WHEREAS, on or about July 1, 2013 and concurrent with this Agreement, Vystar entered into an LLC Ownership Interest Purchase Agreement (the “Acquisition Agreement,” a copy of which has been attached hereto as Exhibit A) whereby the Grantor acquired 100% of the limited liability corporate membership and ownership interest of Kiron Clinical Sleep Lab, LLC, a North Carolina limited liability company (“Kiron”) such that following the Acquisition Agreement, Kiron will continue its existence as a wholly owned subsidiary of the Grantor (collectively the “Acquisition”)
WHEREAS, Vystar issued (and committed to issue, subject to certain conditions) to the Secured Party a secured convertible promissory note in the principal amount of _________________________________ ($________________), (the “Note”) and additional secured convertible promissory notes to additional Secured Parties set forth on Schedule I to the Note Subscription Agreement.
WHEREAS, as a condition to the closing of the Note Subscription Agreement and the issuance of the Note, the Parties agree that the Grantor execute and deliver to the Secured Party this Agreement with the intent to secure the Note with a pro-rata percentage of the Kiron limited liability corporate membership and ownership interest and provide for the grant to the Secured Party of a senior security interest in the pro-rata percentage of the Kiron limited liability corporate membership and ownership interest.
NOW, THEREFORE, in consideration of the premises, and in consideration of the mutual representations, warranties, and covenants herein contained, and other good and valuable consideration the receipt and sufficiency of which are hereby acknowledged, the Parties hereby agree as follows:
1. | Grant of Security |
The Grantor hereby assigns, conveys, mortgages, pledges, grants and transfers to the Secured Party, a lien on and a security interest in the Kiron limited liability corporate membership and ownership interest equal to the principal amount of the Note divided by the total principal of the Notes issued pursuant to the Note Subscription Agreements as set forth in the Schedule I to the Note Subscription Agreements, the “Collateral”.

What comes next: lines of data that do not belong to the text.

(** * The properties *)

(** C35. The deletion stores stay within their caps and their counters are exact:
    after any sequence of kills, bodies, evictions and retries, with topic and message
    ids that hold no bar ([ev_ok]; a map's key is the two joined by one), the
    count, the bytes, and every per-signer and per-topic count of the tombstones, and those of
    the candidates, are what the two maps hold and within the profile's limits (for one signer
    or one topic a sixteenth of the store, and at least one). *)
Theorem stores_exact_and_bounded p bodyMax es :
  0 ≤ tombMaxCount p → 0 ≤ candMax p → 0 ≤ p_recordMax p → Forall ev_ok es →
  let a := foldl apply_ev (new_authority p bodyMax) es in
  t_bytesTotal (tomb a) = jsum (λ _ r, t_bytes r) (t_map (tomb a)) ∧
  jsize (t_map (tomb a)) ≤ tombMaxCount p ∧
  t_bytesTotal (tomb a) ≤ tombMaxCount p * p_recordMax p ∧
  (∀ s, cnt (t_perSigner (tomb a)) s = jsum (λ _ r, isz (signerPubkey r) s) (t_map (tomb a)) ∧
        cnt (t_perSigner (tomb a)) s ≤ sublimit (tombMaxCount p)) ∧
  (∀ t, cnt (t_perTopic (tomb a)) t = jsum (λ k _, isz (topicOf k) t) (t_map (tomb a)) ∧
        cnt (t_perTopic (tomb a)) t ≤ sublimit (tombMaxCount p)) ∧
  c_total (cand a) = jsum (λ _ l, Z.of_nat (length l)) (c_map (cand a)) ∧
  c_bytesTotal (cand a) = csum (λ _ c, c_bytes c) (c_map (cand a)) ∧
  c_total (cand a) ≤ candMax p ∧ c_bytesTotal (cand a) ≤ candMax p * p_recordMax p ∧
  (∀ s, cnt (c_perSigner (cand a)) s = csum (λ _ c, isz (c_signer c) s) (c_map (cand a)) ∧
        cnt (c_perSigner (cand a)) s ≤ sublimit (candMax p)) ∧
  (∀ t, cnt (c_perTopic (cand a)) t = csum (λ k _, isz (topicOf k) t) (c_map (cand a)) ∧
        cnt (c_perTopic (cand a)) t ≤ sublimit (candMax p)).
Proof.
  intros H1 H2 H3 Hes a.
  destruct (apply_evs_wf p (new_authority p bodyMax) es Hes (new_authority_wf p bodyMax H1 H2 H3))
    as [[(_ & Hb & Hs & Ht) _ (B1 & B2 & B3 & B4 & _)] Htc [_ (C1 & C2 & C3 & C4) _ (D1 & D2 & D3 & D4)] Hcc].
  fold a in Hb, Hs, Ht, B1, B2, B3, B4, Htc, C1, C2, C3, C4, D1, D2, D3, D4, Hcc.
  rewrite Htc in B1, B2, B3, B4. rewrite Hcc in D1, D2, D3, D4. split_and!; try done.
  - intros s. split; [apply (cnt_counts _ _ s Hs)|apply B3].
  - intros t. split; [apply (cnt_counts _ _ t Ht)|apply B4].
  - rewrite C1. unfold csum. apply jsum_ext. intros _ l _.
    induction l as [|c l IH]; [done|]. rewrite lsum_cons, IH. simpl. lia.
  - intros s. split; [apply (cnt_counts _ _ s C3)|apply D3].
  - intros t. split; [apply (cnt_counts _ _ t C4)|apply D4].
Qed.

Definition demo_profile : caps_profile := mk_profile 32 32 768 true.
Definition demo_events : list event :=
  [EvKill "t1" "m1" "alice" "kb" 10; EvBody "t1" "m1" (Some "alice") 500 20;
   EvBody "t1" "m2" (Some "bob") 500 30; EvKill "t1" "m2" "mallory" "kb" 40].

2. | Security for Obligations |
The security interest granted by the Grantor hereunder secures the prompt and complete payment and performance when due (whether at stated maturity, upon acceleration or otherwise) of all the Secured Obligations now or hereafter existing, whether matured or unmatured, contingent or liquidated, under the Notes including any extensions, modifications, substitutions, amendments and renewals thereof, whether for principal, interest, premium, fees, expenses or otherwise.
3. | Grantor Remains Liable |
Anything herein to the contrary notwithstanding, (i) the Grantor shall remain liable under the contracts and agreements included in the Collateral to the extent set forth therein to perform all of its duties and obligations thereunder to the same extent as if this Security Agreement had not been executed, (ii) the exercise by the Secured Party of any of the rights hereunder shall not release the Grantor from any of its duties or obligations in connection with the general intangibles and under the contracts and agreements included in the Collateral, (iii) the Secured Party shall not have any obligation or liability under the contracts and agreements included in the Collateral by reason of this Security Agreement, nor shall it be obligated to perform any of the obligations or duties of the Grantor thereunder or to take any action to collect or enforce any claim for payment assigned hereunder, and (iv) the Secured Party shall not assume any liability or obligation whatsoever with respect to any membership or limited liability company interest of any limited liability company or any partnership interest of any partnership included in the Collateral, nor shall it become a substituted member or partner of any such limited liability company or partnership solely by virtue of this Security Agreement.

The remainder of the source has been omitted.